Start of Source material

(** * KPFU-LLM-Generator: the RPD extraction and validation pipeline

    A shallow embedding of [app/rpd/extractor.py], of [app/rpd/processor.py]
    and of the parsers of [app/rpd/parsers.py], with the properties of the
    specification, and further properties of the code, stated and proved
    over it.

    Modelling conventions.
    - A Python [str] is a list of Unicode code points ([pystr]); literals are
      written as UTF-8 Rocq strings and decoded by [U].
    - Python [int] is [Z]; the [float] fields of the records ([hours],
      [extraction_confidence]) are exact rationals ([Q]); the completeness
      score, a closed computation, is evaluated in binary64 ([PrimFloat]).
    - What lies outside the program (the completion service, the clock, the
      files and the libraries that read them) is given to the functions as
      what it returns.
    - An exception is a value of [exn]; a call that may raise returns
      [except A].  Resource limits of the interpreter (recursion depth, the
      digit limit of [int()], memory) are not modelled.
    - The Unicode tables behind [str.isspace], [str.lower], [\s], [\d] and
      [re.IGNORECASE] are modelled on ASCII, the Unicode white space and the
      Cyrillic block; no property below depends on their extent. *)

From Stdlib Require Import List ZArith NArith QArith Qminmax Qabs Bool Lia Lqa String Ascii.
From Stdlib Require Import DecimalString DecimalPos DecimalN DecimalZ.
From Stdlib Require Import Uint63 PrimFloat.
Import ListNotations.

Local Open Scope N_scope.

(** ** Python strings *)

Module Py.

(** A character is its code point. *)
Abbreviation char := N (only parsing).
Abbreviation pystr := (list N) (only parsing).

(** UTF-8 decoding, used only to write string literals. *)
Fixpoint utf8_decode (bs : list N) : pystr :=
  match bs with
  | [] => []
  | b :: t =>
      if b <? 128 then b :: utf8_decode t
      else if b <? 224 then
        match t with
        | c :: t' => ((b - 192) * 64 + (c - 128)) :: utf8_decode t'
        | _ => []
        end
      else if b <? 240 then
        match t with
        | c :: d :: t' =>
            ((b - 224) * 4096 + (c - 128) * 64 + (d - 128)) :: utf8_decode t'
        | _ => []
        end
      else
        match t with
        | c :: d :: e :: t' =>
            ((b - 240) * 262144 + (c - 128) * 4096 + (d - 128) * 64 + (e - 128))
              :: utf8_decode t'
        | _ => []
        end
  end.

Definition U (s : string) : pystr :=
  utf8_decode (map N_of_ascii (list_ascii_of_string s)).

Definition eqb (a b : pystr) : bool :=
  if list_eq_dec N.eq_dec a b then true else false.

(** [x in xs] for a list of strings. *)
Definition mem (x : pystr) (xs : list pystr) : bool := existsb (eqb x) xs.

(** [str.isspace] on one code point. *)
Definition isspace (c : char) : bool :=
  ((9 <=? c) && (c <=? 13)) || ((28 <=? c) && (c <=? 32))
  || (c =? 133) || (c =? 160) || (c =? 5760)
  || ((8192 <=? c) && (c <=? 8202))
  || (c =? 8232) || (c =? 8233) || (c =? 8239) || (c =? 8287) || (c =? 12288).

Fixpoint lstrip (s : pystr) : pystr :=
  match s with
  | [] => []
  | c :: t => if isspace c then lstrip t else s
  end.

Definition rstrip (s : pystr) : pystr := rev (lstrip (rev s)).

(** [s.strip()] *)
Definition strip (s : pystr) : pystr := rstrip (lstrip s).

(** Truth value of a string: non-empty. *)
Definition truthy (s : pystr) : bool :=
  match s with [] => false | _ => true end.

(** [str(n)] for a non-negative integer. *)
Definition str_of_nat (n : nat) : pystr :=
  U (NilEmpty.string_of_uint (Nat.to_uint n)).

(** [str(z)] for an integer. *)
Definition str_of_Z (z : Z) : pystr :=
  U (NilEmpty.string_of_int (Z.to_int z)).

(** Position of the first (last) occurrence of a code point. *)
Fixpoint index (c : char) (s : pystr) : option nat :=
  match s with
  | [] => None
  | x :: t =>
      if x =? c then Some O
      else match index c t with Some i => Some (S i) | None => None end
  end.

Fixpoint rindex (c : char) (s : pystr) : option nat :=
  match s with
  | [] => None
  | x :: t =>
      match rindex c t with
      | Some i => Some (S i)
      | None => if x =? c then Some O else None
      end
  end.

End of Source material
Start of Source material

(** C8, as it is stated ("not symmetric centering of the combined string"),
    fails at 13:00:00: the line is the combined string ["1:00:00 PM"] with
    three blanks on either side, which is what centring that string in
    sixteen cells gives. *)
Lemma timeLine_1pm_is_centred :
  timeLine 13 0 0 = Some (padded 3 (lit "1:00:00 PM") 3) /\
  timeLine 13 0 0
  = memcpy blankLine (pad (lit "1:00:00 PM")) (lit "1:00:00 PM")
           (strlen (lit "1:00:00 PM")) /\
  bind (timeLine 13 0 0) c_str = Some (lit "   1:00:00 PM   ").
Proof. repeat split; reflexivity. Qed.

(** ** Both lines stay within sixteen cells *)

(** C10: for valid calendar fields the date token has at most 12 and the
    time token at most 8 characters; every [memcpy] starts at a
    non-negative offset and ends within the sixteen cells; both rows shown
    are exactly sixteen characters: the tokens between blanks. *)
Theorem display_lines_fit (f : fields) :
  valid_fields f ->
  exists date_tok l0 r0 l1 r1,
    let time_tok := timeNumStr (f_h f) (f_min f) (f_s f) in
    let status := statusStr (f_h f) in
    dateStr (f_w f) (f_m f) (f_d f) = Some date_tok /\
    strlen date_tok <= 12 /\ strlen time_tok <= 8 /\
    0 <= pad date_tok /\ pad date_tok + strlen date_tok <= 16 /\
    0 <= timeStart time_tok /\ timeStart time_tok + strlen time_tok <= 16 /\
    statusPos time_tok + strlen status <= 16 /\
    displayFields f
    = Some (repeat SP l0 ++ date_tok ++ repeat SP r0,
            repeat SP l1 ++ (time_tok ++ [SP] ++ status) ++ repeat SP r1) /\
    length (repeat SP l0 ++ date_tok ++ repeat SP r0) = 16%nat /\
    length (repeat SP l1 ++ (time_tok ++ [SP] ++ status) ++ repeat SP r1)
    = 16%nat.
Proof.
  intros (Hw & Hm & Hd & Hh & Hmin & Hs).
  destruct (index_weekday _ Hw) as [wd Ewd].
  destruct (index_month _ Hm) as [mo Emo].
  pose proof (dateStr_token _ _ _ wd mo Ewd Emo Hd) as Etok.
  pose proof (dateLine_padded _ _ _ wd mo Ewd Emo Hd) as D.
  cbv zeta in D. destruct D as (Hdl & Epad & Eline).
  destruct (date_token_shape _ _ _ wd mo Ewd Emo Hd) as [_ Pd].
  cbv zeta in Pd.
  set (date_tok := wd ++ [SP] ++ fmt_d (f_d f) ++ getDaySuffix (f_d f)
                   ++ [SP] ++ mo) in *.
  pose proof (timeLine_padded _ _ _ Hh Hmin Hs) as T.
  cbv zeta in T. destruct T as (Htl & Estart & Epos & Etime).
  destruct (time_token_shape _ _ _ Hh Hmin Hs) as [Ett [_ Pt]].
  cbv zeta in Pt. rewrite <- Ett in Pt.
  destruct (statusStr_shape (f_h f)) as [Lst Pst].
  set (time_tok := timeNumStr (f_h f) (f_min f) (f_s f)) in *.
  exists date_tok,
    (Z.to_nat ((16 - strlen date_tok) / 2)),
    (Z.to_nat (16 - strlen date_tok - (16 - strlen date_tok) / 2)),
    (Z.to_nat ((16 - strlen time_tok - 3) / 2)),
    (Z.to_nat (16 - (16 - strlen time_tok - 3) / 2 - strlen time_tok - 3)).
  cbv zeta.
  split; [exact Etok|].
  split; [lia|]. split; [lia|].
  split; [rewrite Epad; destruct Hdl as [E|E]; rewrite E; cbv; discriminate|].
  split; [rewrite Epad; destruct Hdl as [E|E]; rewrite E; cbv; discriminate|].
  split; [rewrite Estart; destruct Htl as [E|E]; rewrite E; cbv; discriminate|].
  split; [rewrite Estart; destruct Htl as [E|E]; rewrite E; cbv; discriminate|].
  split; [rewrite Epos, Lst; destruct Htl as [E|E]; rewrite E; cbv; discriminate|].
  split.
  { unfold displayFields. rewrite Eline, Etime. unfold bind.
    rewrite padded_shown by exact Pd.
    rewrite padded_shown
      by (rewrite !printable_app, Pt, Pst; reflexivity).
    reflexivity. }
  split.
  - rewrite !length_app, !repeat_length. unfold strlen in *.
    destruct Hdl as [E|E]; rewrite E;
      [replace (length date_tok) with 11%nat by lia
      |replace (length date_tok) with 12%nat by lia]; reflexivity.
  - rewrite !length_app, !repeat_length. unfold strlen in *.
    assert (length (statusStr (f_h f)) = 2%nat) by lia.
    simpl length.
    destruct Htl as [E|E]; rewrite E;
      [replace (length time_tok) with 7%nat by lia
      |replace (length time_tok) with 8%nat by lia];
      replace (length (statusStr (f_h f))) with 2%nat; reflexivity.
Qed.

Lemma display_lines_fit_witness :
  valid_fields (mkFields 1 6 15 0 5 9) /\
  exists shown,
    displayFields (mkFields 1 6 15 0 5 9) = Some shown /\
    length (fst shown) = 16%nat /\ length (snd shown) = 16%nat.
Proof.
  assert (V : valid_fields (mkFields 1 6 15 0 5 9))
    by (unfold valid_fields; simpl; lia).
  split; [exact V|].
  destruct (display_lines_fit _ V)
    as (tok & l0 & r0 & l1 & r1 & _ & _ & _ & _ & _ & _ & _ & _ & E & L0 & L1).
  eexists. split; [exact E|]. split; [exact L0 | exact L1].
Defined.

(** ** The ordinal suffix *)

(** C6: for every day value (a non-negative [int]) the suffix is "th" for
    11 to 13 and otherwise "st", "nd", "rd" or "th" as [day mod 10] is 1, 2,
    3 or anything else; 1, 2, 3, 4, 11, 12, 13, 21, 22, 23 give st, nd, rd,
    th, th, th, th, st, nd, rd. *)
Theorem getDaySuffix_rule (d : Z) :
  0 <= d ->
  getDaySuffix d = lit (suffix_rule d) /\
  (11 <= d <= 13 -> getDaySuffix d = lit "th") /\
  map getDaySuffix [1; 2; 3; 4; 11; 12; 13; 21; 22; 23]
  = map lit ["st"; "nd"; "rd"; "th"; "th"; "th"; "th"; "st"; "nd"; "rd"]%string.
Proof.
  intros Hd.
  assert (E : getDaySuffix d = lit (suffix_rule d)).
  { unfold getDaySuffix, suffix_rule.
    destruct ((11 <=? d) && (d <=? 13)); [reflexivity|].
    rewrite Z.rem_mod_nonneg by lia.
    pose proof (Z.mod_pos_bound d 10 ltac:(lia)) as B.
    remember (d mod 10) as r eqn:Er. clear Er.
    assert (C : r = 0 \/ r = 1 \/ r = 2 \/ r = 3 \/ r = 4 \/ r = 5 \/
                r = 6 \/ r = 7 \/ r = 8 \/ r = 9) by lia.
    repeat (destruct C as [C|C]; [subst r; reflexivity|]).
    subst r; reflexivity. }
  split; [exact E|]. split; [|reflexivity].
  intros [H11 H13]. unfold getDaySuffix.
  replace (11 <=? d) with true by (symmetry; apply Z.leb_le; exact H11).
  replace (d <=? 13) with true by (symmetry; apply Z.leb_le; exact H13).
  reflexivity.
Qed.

End of Source material

◆ **What you have to do**
Output only an exact transcription of the lines above from the one with "(** * KPFU-LLM-Generator: the" up to and including the one with "(recursion depth, the".

◆ **Written response**
(** * KPFU-LLM-Generator: the RPD extraction and validation pipeline

    A shallow embedding of [app/rpd/extractor.py], of [app/rpd/processor.py]
    and of the parsers of [app/rpd/parsers.py], with the properties of the
    specification, and further properties of the code, stated and proved
    over it.

    Modelling conventions.
    - A Python [str] is a list of Unicode code points ([pystr]); literals are
      written as UTF-8 Rocq strings and decoded by [U].
    - Python [int] is [Z]; the [float] fields of the records ([hours],
      [extraction_confidence]) are exact rationals ([Q]); the completeness
      score, a closed computation, is evaluated in binary64 ([PrimFloat]).
    - What lies outside the program (the completion service, the clock, the
      files and the libraries that read them) is given to the functions as
      what it returns.
    - An exception is a value of [exn]; a call that may raise returns
      [except A].  Resource limits of the interpreter (recursion depth, the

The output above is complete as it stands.